Stored items
========================================

(** "With parseable income dates, [calculate_monthly_savings] returns the
    total savings divided by the inclusive month span (at least 1)." *)
Definition savings_by_inclusive_span (income_data : list IncomeRecord)
           (expense_data : list ExpenseRecord) : Prop :=
  forall (self : SavingsPredictor.state) (dates : list (option Date.t))
         (start_date end_date : Date.t),
    Date.to_datetime (map i_date income_data) = Some dates ->
    Date.min dates = Some start_date ->
    Date.max dates = Some end_date ->
    fst (SavingsPredictor.calculate_monthly_savings
           self income_data expense_data)
    == (Frame.sum i_amount income_data - Frame.sum e_amount expense_data)
       / inject_Z (Py.max1 (inclusive_month_span start_date end_date)).

(** "A call to [predict] leaves every field of the instance unchanged." *)
Definition savings_predict_pure : Prop :=
  forall (self : SavingsPredictor.state) (savings_data : list SavingsRecord)
         (income_data : option (list IncomeRecord))
         (expense_data : option (list ExpenseRecord)),
    snd (SavingsPredictor.predict self savings_data income_data expense_data)
    = self.

(** When [calculate_monthly_savings] assigns [self.savings_rate]. *)
Definition rate_assigned (income_data : list IncomeRecord)
           (expense_data : list ExpenseRecord) : bool :=
  Py.truthy income_data && Py.truthy expense_data
  && Frame.has_column i_amount income_data
  && Frame.has_column e_amount expense_data
  && Py.ltb 0 (Frame.sum i_amount income_data).


(** "Every predicted value and the returned total are greater than or
    equal to zero", for the income predictor. *)
Definition income_prediction_nonnegative (LR : Regression) : Prop :=
  forall (self : IncomePredictor.state) (now_month : Z)
         (income_data : list IncomeRecord)
         (r : IncomePredictor.prediction) (s : IncomePredictor.state),
    IncomePredictor.predict self now_month income_data = Return r s ->
    0 <= IncomePredictor.total r
    /\ Forall (fun v => 0 <= v) (Py.values (IncomePredictor.by_source r)).

(** "Two calls on two fresh instances with the same input yield identical
    results": the result is a function of the input data alone, whatever
    the clock reads at either call. *)
Definition expense_prediction_of_data_alone (LR : Regression) : Prop :=
  forall (expenses : list ExpenseRecord) (now_month now_month' : Z)
         (r r' : ExpensePredictor.prediction)
         (s s' : ExpensePredictor.state),
    ExpensePredictor.predict ExpensePredictor.init now_month expenses
    = Return r s ->
    ExpensePredictor.predict ExpensePredictor.init now_month' expenses
    = Return r' s' ->
    r = r'.

End Stated.

(** ** Invariants and application code of the further properties *)


(** The categories of the expenses, in the order [groupby] yields them, and
    the amount spent in one of them. *)
Definition spending_categories (expenses : list ExpenseRecord) : list string :=
  Frame.sorted_keys String.ltb String.eqb (Frame.dropna e_category expenses).

Definition spent_in (expenses : list ExpenseRecord) (category : string) : Q :=
  Frame.sum e_amount
            (filter (fun r => match e_category r with
                              | Some c => String.eqb category c
                              | None => false
                              end) expenses).

(** The amount spent in all the expenses that carry a category. *)
Definition categorized_spending (expenses : list ExpenseRecord) : Q :=
  Frame.sum e_amount
            (filter (fun r => match e_category r with
                              | Some _ => true
                              | None => false
                              end) expenses).




(** The average of the recorded savings, as [SavingsPredictor.predict]
    computes it before looking at income and expenses. *)
Definition recorded_average (savings_data : list SavingsRecord) : Q :=
  if Py.truthy savings_data then
    if Frame.has_column s_amount savings_data
    then Frame.mean s_amount savings_data
    else 0
  else 0.

(** The parts of [app.py] that compute: the routes read the stored lists,
    call the models and hand numbers to the templates. *)
Module App.

(** [sum(item['amount'] for item in items)]: a record without the key
    raises [KeyError] ([None]). *)
Definition total_amount {R : Type} (amount : R -> option Q) (items : list R)
  : option Q :=
  match complete (map amount items) with
  | Some amounts => Some (Py.sum amounts)
  | None => None
  end.

(** [index]: the savings prediction of the home page and the total of its
    forecast. *)
Definition index_savings (savings_predictor : SavingsPredictor.state)
           (savings : list SavingsRecord)
  : SavingsPredictor.prediction * SavingsPredictor.state :=
  SavingsPredictor.predict savings_predictor savings None None.

Definition six_month_forecast_total
           (savings_prediction : SavingsPredictor.prediction) : Q :=
  Py.sum (SavingsPredictor.six_month_forecast savings_prediction).

(** [reports]: the savings rate of the report, 0 unless the total income
    is positive. *)
Definition report_savings_rate (income : list IncomeRecord)
           (expenses : list ExpenseRecord) : option Q :=
  match total_amount i_amount income, total_amount e_amount expenses with
  | Some total_income, Some total_expenses =>
      Some (if Py.ltb 0 total_income
            then ((total_income - total_expenses) / total_income) * 100
            else 0)
  | _, _ => None
  end.



End App.

(** The records [train] can fit on, and the design matrix it builds from
    them: one row per record, the indicator of the category followed by the
    month and the weekday of the date. *)
Definition good_date (r : ExpenseRecord) : option Date.t :=
  match e_date r with
  | Some (Date.Good d) => Some d
  | _ => None
  end.

Definition has_bad_date (expenses : list ExpenseRecord) : bool :=
  existsb (fun r => match e_date r with
                    | Some Date.Bad => true
                    | _ => false
                    end) expenses.

Definition fully_recorded (expenses : list ExpenseRecord) : bool :=
  forallb (fun r => match e_amount r, e_date r with
                    | Some _, Some _ => true
                    | _, _ => false
                    end) expenses.

Definition design_matrix (v : OneHotEncoder.vocabulary)
           (expenses : list ExpenseRecord) : list (list Q) :=
  Frame.dropna
    (fun r =>
       match good_date r with
       | Some d =>
           Some (OneHotEncoder.transform v (label_of (e_category r))
                 ++ [inject_Z (Date.month d); inject_Z (Date.dayofweek d)])
       | None => None
       end) expenses.

(** * Properties *)

(** ** Comparisons, sums and rounding *)

(** Division by the constants of the code, as a multiplication [lra] reads. *)
Ltac constant_divisions :=
  unfold Qdiv in *;
  change (/ 100) with (1 # 100) in *;
  change (/ 2) with (1 # 2) in *;
  change (/ 7) with (1 # 7) in *.

Lemma ltb_lt (a b : Q) : Py.ltb a b = true <-> a < b.
Proof.
  unfold Py.ltb. rewrite negb_true_iff. split; intro H.
  - apply Qnot_le_lt. intro L. apply Qle_bool_iff in L. congruence.
  - destruct (Qle_bool b a) eqn:E; [|reflexivity].
    apply Qle_bool_iff in E. exfalso. apply (Qlt_not_le _ _ H E).
Qed.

========================================

-- TASK INSTRUCTIONS --
All that belongs in the answer is the run of lines above from the line containing "income predictor. *)" through the line containing "End Stated.", exactly as written.

-- EXPECTED ANSWER --
    equal to zero", for the income predictor. *)
Definition income_prediction_nonnegative (LR : Regression) : Prop :=
  forall (self : IncomePredictor.state) (now_month : Z)
         (income_data : list IncomeRecord)
         (r : IncomePredictor.prediction) (s : IncomePredictor.state),
    IncomePredictor.predict self now_month income_data = Return r s ->
    0 <= IncomePredictor.total r
    /\ Forall (fun v => 0 <= v) (Py.values (IncomePredictor.by_source r)).

(** "Two calls on two fresh instances with the same input yield identical
    results": the result is a function of the input data alone, whatever
    the clock reads at either call. *)
Definition expense_prediction_of_data_alone (LR : Regression) : Prop :=
  forall (expenses : list ExpenseRecord) (now_month now_month' : Z)
         (r r' : ExpensePredictor.prediction)
         (s s' : ExpensePredictor.state),
    ExpensePredictor.predict ExpensePredictor.init now_month expenses
    = Return r s ->
    ExpensePredictor.predict ExpensePredictor.init now_month' expenses
    = Return r' s' ->
    r = r'.

End Stated.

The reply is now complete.